Given the entries that follow, write out exactly the lines starting at the one containing "Lemma inject_plugin_command_spec v" and ending at the one containing "- split; [apply", both ends included, and only those.

################

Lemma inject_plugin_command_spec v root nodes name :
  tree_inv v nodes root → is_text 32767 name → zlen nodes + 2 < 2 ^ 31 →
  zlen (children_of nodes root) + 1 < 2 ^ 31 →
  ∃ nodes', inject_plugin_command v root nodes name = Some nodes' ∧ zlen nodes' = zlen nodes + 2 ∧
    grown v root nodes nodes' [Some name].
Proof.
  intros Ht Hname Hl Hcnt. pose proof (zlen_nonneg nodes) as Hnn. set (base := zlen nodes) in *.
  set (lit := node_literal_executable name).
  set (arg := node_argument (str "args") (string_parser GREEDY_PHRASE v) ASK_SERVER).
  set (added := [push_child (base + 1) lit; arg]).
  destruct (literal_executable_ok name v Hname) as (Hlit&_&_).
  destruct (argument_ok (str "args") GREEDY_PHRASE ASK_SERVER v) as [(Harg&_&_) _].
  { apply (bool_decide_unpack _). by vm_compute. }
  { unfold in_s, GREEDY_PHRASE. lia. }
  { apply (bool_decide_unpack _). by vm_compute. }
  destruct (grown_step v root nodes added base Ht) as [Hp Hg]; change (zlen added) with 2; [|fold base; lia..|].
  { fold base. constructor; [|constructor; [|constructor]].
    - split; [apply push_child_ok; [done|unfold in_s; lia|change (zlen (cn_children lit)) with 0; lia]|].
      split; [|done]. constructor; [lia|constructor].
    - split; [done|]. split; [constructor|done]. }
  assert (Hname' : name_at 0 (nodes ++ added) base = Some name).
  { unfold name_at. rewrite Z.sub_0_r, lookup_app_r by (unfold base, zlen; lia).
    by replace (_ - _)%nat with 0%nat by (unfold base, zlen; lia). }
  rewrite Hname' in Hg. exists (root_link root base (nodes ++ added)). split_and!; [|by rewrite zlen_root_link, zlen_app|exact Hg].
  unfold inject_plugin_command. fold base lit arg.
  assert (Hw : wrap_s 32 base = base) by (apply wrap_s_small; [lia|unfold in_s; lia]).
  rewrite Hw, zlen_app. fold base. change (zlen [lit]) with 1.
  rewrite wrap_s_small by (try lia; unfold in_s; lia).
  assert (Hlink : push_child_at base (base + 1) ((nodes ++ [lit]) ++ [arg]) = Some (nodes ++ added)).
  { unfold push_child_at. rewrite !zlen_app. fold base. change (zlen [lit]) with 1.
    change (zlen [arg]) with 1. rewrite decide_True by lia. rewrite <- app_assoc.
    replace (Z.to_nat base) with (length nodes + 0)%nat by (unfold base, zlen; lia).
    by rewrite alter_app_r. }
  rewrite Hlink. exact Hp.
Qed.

################

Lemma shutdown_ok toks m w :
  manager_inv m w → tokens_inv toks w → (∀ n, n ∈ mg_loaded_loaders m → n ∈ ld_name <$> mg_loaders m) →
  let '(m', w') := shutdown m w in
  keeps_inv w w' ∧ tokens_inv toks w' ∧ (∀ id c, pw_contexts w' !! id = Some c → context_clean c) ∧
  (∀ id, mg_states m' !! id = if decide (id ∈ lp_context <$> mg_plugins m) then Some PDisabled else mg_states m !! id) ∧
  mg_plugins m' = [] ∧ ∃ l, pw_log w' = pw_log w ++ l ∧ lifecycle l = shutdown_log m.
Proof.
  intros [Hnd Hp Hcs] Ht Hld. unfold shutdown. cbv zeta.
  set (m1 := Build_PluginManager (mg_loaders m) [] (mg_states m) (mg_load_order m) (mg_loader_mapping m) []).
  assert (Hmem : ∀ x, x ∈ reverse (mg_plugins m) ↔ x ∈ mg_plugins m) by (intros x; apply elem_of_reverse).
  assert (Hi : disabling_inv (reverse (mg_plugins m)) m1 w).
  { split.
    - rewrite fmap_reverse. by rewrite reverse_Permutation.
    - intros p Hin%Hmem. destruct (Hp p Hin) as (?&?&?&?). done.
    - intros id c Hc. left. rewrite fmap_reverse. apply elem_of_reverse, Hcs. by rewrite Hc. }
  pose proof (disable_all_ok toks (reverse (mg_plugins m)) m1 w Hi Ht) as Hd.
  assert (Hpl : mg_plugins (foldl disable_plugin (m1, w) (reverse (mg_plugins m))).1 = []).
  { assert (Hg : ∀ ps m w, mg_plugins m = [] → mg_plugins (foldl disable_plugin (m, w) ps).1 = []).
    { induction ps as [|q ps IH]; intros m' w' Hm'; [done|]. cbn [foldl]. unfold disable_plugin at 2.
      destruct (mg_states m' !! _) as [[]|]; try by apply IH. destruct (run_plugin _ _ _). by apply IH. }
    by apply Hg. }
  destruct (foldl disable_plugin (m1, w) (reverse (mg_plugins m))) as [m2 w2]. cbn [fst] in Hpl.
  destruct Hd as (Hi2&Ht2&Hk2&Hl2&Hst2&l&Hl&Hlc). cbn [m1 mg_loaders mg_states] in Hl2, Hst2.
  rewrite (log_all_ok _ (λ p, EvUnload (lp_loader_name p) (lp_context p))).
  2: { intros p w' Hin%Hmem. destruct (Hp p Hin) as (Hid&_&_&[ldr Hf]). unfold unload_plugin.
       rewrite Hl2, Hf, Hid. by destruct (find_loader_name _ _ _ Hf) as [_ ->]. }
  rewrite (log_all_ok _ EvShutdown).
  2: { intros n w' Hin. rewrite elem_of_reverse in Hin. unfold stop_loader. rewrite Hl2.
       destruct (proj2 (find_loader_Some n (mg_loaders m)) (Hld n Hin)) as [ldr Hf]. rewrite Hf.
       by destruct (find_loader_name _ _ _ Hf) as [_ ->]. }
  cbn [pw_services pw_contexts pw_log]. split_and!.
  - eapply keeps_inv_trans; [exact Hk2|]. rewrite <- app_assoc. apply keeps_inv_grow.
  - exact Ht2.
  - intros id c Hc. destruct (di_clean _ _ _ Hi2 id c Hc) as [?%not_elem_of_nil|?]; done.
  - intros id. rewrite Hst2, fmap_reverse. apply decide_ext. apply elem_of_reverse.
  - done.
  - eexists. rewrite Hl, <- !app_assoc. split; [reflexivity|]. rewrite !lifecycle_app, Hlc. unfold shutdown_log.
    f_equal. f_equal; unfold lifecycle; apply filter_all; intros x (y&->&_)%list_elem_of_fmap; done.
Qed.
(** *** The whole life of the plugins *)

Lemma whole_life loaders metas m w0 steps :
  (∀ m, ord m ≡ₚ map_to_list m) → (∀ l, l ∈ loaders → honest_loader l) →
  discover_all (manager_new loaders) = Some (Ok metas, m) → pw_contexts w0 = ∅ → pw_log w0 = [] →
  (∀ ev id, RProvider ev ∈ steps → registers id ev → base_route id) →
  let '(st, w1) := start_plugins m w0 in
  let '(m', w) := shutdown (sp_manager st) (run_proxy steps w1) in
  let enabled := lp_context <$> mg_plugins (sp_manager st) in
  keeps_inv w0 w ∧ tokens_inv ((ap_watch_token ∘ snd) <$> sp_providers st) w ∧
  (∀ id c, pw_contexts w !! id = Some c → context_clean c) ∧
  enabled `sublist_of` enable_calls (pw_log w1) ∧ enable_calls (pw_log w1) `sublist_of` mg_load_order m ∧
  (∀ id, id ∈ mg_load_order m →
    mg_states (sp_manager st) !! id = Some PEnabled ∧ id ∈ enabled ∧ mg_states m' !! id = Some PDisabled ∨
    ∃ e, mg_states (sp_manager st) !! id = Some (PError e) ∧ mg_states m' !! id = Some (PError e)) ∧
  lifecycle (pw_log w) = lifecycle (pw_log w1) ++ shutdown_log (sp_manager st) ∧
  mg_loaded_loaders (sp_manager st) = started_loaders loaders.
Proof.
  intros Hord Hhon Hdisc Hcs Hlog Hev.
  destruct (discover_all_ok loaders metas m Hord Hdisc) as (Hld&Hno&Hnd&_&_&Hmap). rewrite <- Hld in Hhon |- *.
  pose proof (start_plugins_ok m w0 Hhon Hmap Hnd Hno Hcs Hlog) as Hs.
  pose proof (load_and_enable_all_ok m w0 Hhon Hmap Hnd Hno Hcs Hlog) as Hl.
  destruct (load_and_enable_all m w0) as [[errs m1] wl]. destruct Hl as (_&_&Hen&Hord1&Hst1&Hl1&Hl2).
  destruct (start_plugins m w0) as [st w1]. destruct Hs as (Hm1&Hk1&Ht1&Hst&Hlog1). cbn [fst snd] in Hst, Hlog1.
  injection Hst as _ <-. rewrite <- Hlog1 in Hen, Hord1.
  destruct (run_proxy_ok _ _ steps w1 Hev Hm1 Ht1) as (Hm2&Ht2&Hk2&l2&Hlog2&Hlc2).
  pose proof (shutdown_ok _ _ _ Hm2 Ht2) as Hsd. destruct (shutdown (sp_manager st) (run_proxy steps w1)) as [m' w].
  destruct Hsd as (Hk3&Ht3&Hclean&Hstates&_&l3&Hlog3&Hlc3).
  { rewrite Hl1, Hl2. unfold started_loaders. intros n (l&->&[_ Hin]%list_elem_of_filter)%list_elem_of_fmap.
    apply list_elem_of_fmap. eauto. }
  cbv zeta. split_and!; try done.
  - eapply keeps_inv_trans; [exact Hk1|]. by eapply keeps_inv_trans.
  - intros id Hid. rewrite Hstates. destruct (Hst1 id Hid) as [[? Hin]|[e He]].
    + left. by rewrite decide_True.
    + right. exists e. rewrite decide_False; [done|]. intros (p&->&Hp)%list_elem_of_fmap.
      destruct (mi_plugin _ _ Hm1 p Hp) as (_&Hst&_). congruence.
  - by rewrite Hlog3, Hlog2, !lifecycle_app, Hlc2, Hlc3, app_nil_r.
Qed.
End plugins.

################

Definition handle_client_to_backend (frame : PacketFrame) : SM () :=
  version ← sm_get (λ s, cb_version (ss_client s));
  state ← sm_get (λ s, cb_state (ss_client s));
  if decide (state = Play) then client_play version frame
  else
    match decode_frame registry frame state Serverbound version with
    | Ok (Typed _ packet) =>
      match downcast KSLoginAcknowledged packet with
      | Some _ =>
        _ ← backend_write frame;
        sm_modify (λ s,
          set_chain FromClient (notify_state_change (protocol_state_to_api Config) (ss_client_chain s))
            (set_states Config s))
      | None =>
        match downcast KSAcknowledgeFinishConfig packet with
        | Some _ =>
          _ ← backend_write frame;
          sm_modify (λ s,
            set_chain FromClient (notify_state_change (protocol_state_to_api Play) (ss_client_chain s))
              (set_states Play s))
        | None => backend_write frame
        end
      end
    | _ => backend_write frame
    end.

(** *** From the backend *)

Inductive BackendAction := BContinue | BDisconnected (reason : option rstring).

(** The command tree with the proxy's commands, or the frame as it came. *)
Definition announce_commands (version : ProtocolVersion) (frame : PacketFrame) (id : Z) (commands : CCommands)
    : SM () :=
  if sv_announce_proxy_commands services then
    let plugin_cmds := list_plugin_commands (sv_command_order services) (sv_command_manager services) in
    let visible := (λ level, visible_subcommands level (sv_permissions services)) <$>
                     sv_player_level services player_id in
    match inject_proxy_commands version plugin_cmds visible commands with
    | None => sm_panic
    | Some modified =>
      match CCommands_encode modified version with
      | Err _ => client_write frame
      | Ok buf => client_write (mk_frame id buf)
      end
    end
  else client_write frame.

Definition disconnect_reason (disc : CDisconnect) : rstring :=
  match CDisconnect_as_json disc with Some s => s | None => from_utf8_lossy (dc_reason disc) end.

################

Answer for the task:
Lemma inject_plugin_command_spec v root nodes name :
  tree_inv v nodes root → is_text 32767 name → zlen nodes + 2 < 2 ^ 31 →
  zlen (children_of nodes root) + 1 < 2 ^ 31 →
  ∃ nodes', inject_plugin_command v root nodes name = Some nodes' ∧ zlen nodes' = zlen nodes + 2 ∧
    grown v root nodes nodes' [Some name].
Proof.
  intros Ht Hname Hl Hcnt. pose proof (zlen_nonneg nodes) as Hnn. set (base := zlen nodes) in *.
  set (lit := node_literal_executable name).
  set (arg := node_argument (str "args") (string_parser GREEDY_PHRASE v) ASK_SERVER).
  set (added := [push_child (base + 1) lit; arg]).
  destruct (literal_executable_ok name v Hname) as (Hlit&_&_).
  destruct (argument_ok (str "args") GREEDY_PHRASE ASK_SERVER v) as [(Harg&_&_) _].
  { apply (bool_decide_unpack _). by vm_compute. }
  { unfold in_s, GREEDY_PHRASE. lia. }
  { apply (bool_decide_unpack _). by vm_compute. }
  destruct (grown_step v root nodes added base Ht) as [Hp Hg]; change (zlen added) with 2; [|fold base; lia..|].
  { fold base. constructor; [|constructor; [|constructor]].
    - split; [apply push_child_ok; [done|unfold in_s; lia|change (zlen (cn_children lit)) with 0; lia]|].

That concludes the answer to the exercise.